My mother is beautiful. Right down to her core. She appears to leap out of photographs, tall and slim, with miles of raven-black hair and piercing blue eyes. In one family photo from the 1970s, my young mother sits with one leg draped casually over the other. With an unnatural confidence for a teenager, she looks like she belongs in the pages of Vogue Paris, not in the rec room of a suburban Toronto home.
I didn’t look anything like my mother growing up, but I listened to her stories about learning to drive with her high school boyfriend and singing backup for her first husband back when all he played were small nightclubs in Europe, and I believed something similar would one day happen for me. All I had to do was figure out how to be beautiful. Inside and out.
For the first twenty-one years of my life, I pursued love and beauty as aggressively as I pursued academic excellence and some kind of undefined creative career. Like many young women, I had somehow gotten the message that intelligence, independence, creativity, physical attractiveness, and a willingness to run with the boys would inevitably lead to the fun privileges of sex and, eventually, to the ultimate goal: love. Finding a boyfriend, having sex, falling in love … it was all supposed to be simple.
Until that evening, looking out over the construction site with a stack of plates in my hand, when I realized I’d been lied to. Every adult woman I knew, every magazine I’d read, even feminism itself had told me, in one way or another, that having sex was easy. Even too easy.

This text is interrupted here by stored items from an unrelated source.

(** ** [embedding_generator.py] *)

(** An embedding vector: a Python list of floats. *)
Definition Vector : Type := list float.

Record EmbeddingGenerator : Type := {
  model_name : string;
  vector_size : Z
}.

(** Python's [[v] * n]: empty when [n] is not positive. *)
Definition replicate_py {A : Type} (n : Z) (v : A) : list A :=
  replicate (Z.to_nat n) v.

Section Embedding.

(** The embedding service behind [jinaai.embed(...).embeddings], applied to
    the images of one request (their PNG encoding is a function of the
    image): the vectors it answers, or the exception the call raises.  The
    first argument counts the requests made before this one. *)
Variable jinaai_embed : nat -> list (Image RGB) -> result (list Vector).

(** [generate_embeddings], for the request number [calls].  The warning
    printed on a dimension mismatch changes no value and is left out. *)
Definition generate_embeddings (self : EmbeddingGenerator) (calls : nat)
    (images : list (Image RGB)) : list Vector :=
  match images with
  | [] => []
  | _ =>
      match jinaai_embed calls images with
      | Ok results => results
      | Raise _ =>
          (* Return zero vectors as fallback *)
          map (fun _ => replicate_py (vector_size self) 0%float)
              (seq 0 (length images))
      end
  end.

End Embedding.

(** ** [coco_parser.py] and the records of a COCO file *)

Record ImageInfo : Type := {
  img_id : Z;
  img_file_name : string;
  img_width : Z;
  img_height : Z
}.

Record Annotation : Type := {
  ann_id : Z;
  ann_image_id : Z;
  ann_category_id : Z;
  ann_bbox : option (list Q);
  ann_segmentation : option (list (list Q));
  ann_area : option Q;
  ann_iscrowd : option Z
}.

Record Category : Type := {
  cat_id : Z;
  cat_name : string
}.

Record CocoData : Type := {
  images : list ImageInfo;
  annotations : list Annotation;
  categories : list Category
}.

(** The referential check of [CocoParser.parse]: the first annotation that
    names an unknown image or category raises [ValueError]. *)
Definition parse_validate (coco_data : CocoData) : result CocoData :=
  let image_ids : gset Z := list_to_set (map img_id (images coco_data)) in
  let category_ids : gset Z := list_to_set (map cat_id (categories coco_data)) in
  foldl (fun r ann =>
           _ ← r;
           if negb (bool_decide (ann_image_id ann ∈ image_ids)) then Raise ValueError
           else if negb (bool_decide (ann_category_id ann ∈ category_ids))
           then Raise ValueError
           else Ok coco_data)
        (Ok coco_data) (annotations coco_data).

(** ** The batch loop of [main.py] *)

Record Payload : Type := {
  p_image_id : Z;
  p_file_name : string;
  p_category_id : Z;
  p_category_name : string;
  p_bbox : option (list Q);
  p_segmentation : option (list (list Q));
  p_area : option Q;
  p_iscrowd : Z
}.

(** An element of [upload_objects], and the [PointStruct] built from it. *)
Record UploadObject : Type := {
  u_id : Z;
  u_vector : Vector;
  u_payload : Payload
}.

(** An element of [cropped_objects]. *)
Record CroppedObject : Type := {
  c_image : Image RGB;
  c_annotation : Annotation;
  c_image_info : ImageInfo;
  c_category : Category
}.

(** [d[k]] on a dict. *)
Definition dict_get {V : Type} (d : gmap Z V) (k : Z) : result V :=
  match d !! k with
  | Some v => Ok v
  | None => Raise KeyError
  end.

(** [l[i]] on a list, for the indices [enumerate] produces. *)
Definition list_get {A : Type} (l : list A) (i : nat) : result A :=
  match l !! i with
  | Some v => Ok v
  | None => Raise IndexError
  end.

(** [{img['id']: img for img in images if img['id'] in image_ids}]: a later
    record with the same id replaces an earlier one. *)
Definition image_data_of (coco_images : list ImageInfo) (image_ids : list Z)
  : gmap Z ImageInfo :=
  foldl (fun d img =>
           if bool_decide (img_id img ∈ image_ids) then <[img_id img := img]> d
           else d)
        ∅ coco_images.

(** [next(cat for cat in categories if cat['id'] == category_id)]. *)
Fixpoint next_category (coco_categories : list Category) (category_id : Z)
  : result Category :=
  match coco_categories with
  | [] => Raise StopIteration
  | cat :: rest =>
      if cat_id cat =? category_id then Ok cat
      else next_category rest category_id
  end.

(** The number of times [next_category] evaluates the test
    [cat['id'] == category_id]. *)
Fixpoint next_category_steps (coco_categories : list Category) (category_id : Z)
  : nat :=
  match coco_categories with
  | [] => O
  | cat :: rest =>
      S (if cat_id cat =? category_id then O
         else next_category_steps rest category_id)
  end.

(** A left fold whose step may raise. *)
Fixpoint foldl_result {A B : Type} (f : A -> B -> result A) (a : A) (l : list B)
  : result A :=
  match l with
  | [] => Ok a
  | b :: l' => a' ← f a b; foldl_result f a' l'
  end.

Definition enumerate {A : Type} (l : list A) : list (nat * A) :=
  zip (seq 0 (length l)) l.

(** [range(0, stop, step)] of the batch loop; a zero step is a [ValueError]. *)
Definition range_step (stop step : Z) : result (list Z) :=
  if step =? 0 then Raise ValueError
  else if step <? 0 then Ok []
  else Ok (map (fun k => Z.of_nat k * step)
               (seq 0 (Z.to_nat ((stop + step - 1) / step)))).

(** The slice [l[i:i+n]] for [0 <= i] and [0 < n]. *)
Definition slice {A : Type} (l : list A) (i n : Z) : list A :=
  take (Z.to_nat n) (drop (Z.to_nat i) l).

(** What the run has done to its collaborators so far. *)
Record Run : Type := {
  embed_calls : nat;                    (* requests sent to the embedding service *)
  upserts : list (list UploadObject)    (* the point lists upserted, in order *)
}.

Definition run0 : Run := {| embed_calls := O; upserts := [] |}.

Section Pipeline.

Variable polygon_fill : list (Q * Q) -> Z -> Z -> bool.
Variable jinaai_embed : nat -> list (Image RGB) -> result (list Vector).
Variable image_processor : ImageProcessor.
Variable embedding_generator : EmbeddingGenerator.

(** One turn of [for ann in batch_annotations]. *)
Definition crop_step (coco_data : CocoData) (image_data : gmap Z ImageInfo)
    (cropped_objects : list CroppedObject) (ann : Annotation)
  : result (list CroppedObject) :=
  image_info ← dict_get image_data (ann_image_id ann);
  category ← next_category (categories coco_data) (ann_category_id ann);
  cropped_image ← crop_object polygon_fill image_processor
                    (img_file_name image_info)
                    (ann_bbox ann) (ann_segmentation ann);
  Ok (match cropped_image with
      | Some im =>
          cropped_objects ++
            [ {| c_image := im; c_annotation := ann;
                 c_image_info := image_info; c_category := category |} ]
      | None => cropped_objects
      end).

(** The record appended for [obj], given its vector. *)
Definition upload_object (obj : CroppedObject) (vector : Vector)
  : UploadObject :=
  {| u_id := ann_id (c_annotation obj);
     u_vector := vector;
     u_payload :=
       {| p_image_id := img_id (c_image_info obj);
          p_file_name := img_file_name (c_image_info obj);
          p_category_id := cat_id (c_category obj);
          p_category_name := cat_name (c_category obj);
          p_bbox := ann_bbox (c_annotation obj);
          p_segmentation := ann_segmentation (c_annotation obj);
          p_area := ann_area (c_annotation obj);
          p_iscrowd := default 0 (ann_iscrowd (c_annotation obj)) |} |}.

(** One turn of [for i, obj in enumerate(cropped_objects)]; [embeddings[i]]
    raises [IndexError] past the end of [embeddings]. *)
Definition upload_step (embeddings : list Vector)
    (upload_objects : list UploadObject) (iobj : nat * CroppedObject)
  : result (list UploadObject) :=
  vector ← list_get embeddings (fst iobj);
  Ok (upload_objects ++ [upload_object (snd iobj) vector]).

(** [QdrantUploader.upload_batch]: nothing is sent for an empty list, else
    one upsert of all the points. *)
Definition upload_batch (run : Run) (objects : list UploadObject) : Run :=
  match objects with
  | [] => run
  | _ => {| embed_calls := embed_calls run;
            upserts := upserts run ++ [objects] |}
  end.

(** The body of the batch loop.  The run it returns holds what was done
    before an exception, if one is raised. *)
Definition process_batch (coco_data : CocoData) (run : Run)
    (batch_annotations : list Annotation) : Run * result unit :=
  let image_ids := map ann_image_id batch_annotations in
  let image_data := image_data_of (images coco_data) image_ids in
  match foldl_result (crop_step coco_data image_data) [] batch_annotations with
  | Raise e => (run, Raise e)
  | Ok [] => (run, Ok ())
  | Ok cropped_objects =>
      let images := map c_image cropped_objects in
      let embeddings :=
        generate_embeddings jinaai_embed embedding_generator
          (embed_calls run) images in
      let run := {| embed_calls := S (embed_calls run);
                    upserts := upserts run |} in
      match foldl_result (upload_step embeddings) []
              (enumerate cropped_objects) with
      | Raise e => (run, Raise e)
      | Ok upload_objects => (upload_batch run upload_objects, Ok ())
      end
  end.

Everywhere I turn, I run into a baby boomer parent wringing her hands in shock and fear over hookup culture and phone apps that let you order a date like you order takeout. I remember all too well the shame of being a twenty-one-year-old virgin in a world that seems to value sexual savvy above all else.
Years later, I realized I wasn’t alone. Millennials, the alleged trailblazers of the hookup generation, are actually having way less sex than most people think. In fact, as a group, we boast over 50 percent more virgins in the twenty-to-twenty-four age bracket than our hand-wringing boomer parents did when they were that age. So, what gives?
As I watched those plates shatter on the concrete below me, I tried to figure out where exactly I’d gone wrong. I thought I had followed the social script perfectly. The trouble was that I had been prepared for a world that didn’t exist. Everything I had been taught about sex and dating was a myth. And, as a bonus, I discovered I was woefully unprepared for reality.
As I fought my way ever more aggressively toward love — and sex — I slowly discovered all the little lies our generation has been told. The good news is, when you uncover a lie, you also uncover the truth.